ASSIGNED TASK: Find the line in the entries below that contains "rewrite (accepted_reconvertible _". Repeat it exactly, and every line after it through the line that contains "(Inv_untouched _ _ _ _ k HI2).".

MATERIALS PROVIDED:

(** A dictionary that obeys the rules goes through the conversions. *)
Lemma accepted_reconvertible P model d o :
  Inv (rule P model d) d (assigned P) o → convertible P model o = true.
Proof.
  intros HI. unfold convertible.
  apply andb_true_intro; split; apply forallb_forall; intros k Hk;
    unfold converts; destruct (o !! k) as [v|] eqn:Ho; trivial.
  - assert (k ∈ assigned P) as Ha.
    { destruct P; cbn [ints In] in Hk; intuition; subst; solve_key. }
    pose proof (Inv_rule _ _ _ _ k HI Ha) as Hr. rewrite Ho in Hr.
    destruct P; cbn [ints In rule] in Hk, Hr; intuition; subst;
      inversion Hr; reflexivity.
  - assert (k ∈ assigned P ∧ (P = deepseek → model ≠ "deepseek-reasoner"))
      as [Ha Hm].
    { destruct P; cbn [floats] in Hk; [|case_bool_decide];
        cbn [In] in Hk; intuition; subst; solve_key. }
    pose proof (Inv_rule _ _ _ _ k HI Ha) as Hr. rewrite Ho in Hr.
    destruct P; cbn [floats] in Hk;
      [|rewrite bool_decide_true in Hk by auto];
      cbn [In rule] in Hk, Hr; intuition; subst;
      inversion Hr; try reflexivity; congruence.
Qed.

End again.

(** X4: validating a validated dictionary returns a new dictionary equal
    to it. *)
Theorem validation_idempotent `{NumericLiterals}
    (settings : Settings) (P : provider) (model : string)
    (p : loc) (h : heap) (d : dict) (lv : loc) (h' : heap) :
  h !! p = Some d →
  validate_parameters settings P model p h = (Ok lv, h') →
  ∃ o lv2 h2,
    h' !! lv = Some o ∧
    validate_parameters settings P model lv h' = (Ok lv2, h2) ∧
    h2 !! lv2 = Some o ∧ lv2 ≠ lv.
Proof.
  intros Hp Hrun.
  destruct (validated_object _ _ _ _ _ _ _ _ Hp Hrun)
    as (o & Ho & _ & _ & Hm & _ & HI).
  assert (has_input o) as Hin.
  { right. pose proof (Inv_rule _ _ _ _ "messages" HI
                         ltac:(destruct P; solve_key)) as Hr.
    destruct (rule_messages P model d _ Hr) as (m & -> & _). by eexists. }
  pose proof (validate_parameters_total settings P model lv h' o Ho Hm Hin)
    as Htotal.
  rewrite (accepted_reconvertible _ _ _ _ HI) in Htotal.
  destruct Htotal as (lv2 & h2 & o2 & _ & Hrun2 & Ho2 & _).
  destruct (validated_object _ _ _ _ _ _ _ _ Ho Hrun2)
    as (o2' & Ho2' & Hnew & _ & _ & _ & HI2).
  assert (o2' = o2) as -> by congruence.
  exists o, lv2, h2. split_and!; [done..| |].
  - rewrite Ho2. f_equal. apply map_eq. intros k.
    destruct (decide (k ∈ assigned P)) as [Hk|Hk].
    + apply (rule_again P model d o k); [done..|].
      by apply (Inv_rule _ _ _ _ k HI2).
    + by apply (Inv_untouched _ _ _ _ k HI2).
  - intros ->. by rewrite Ho in Hnew.
Qed.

ANSWER TO THE PROBLEM:
  rewrite (accepted_reconvertible _ _ _ _ HI) in Htotal.
  destruct Htotal as (lv2 & h2 & o2 & _ & Hrun2 & Ho2 & _).
  destruct (validated_object _ _ _ _ _ _ _ _ Ho Hrun2)
    as (o2' & Ho2' & Hnew & _ & _ & _ & HI2).
  assert (o2' = o2) as -> by congruence.
  exists o, lv2, h2. split_and!; [done..| |].
  - rewrite Ho2. f_equal. apply map_eq. intros k.
    destruct (decide (k ∈ assigned P)) as [Hk|Hk].
    + apply (rule_again P model d o k); [done..|].
      by apply (Inv_rule _ _ _ _ k HI2).
    + by apply (Inv_untouched _ _ _ _ k HI2).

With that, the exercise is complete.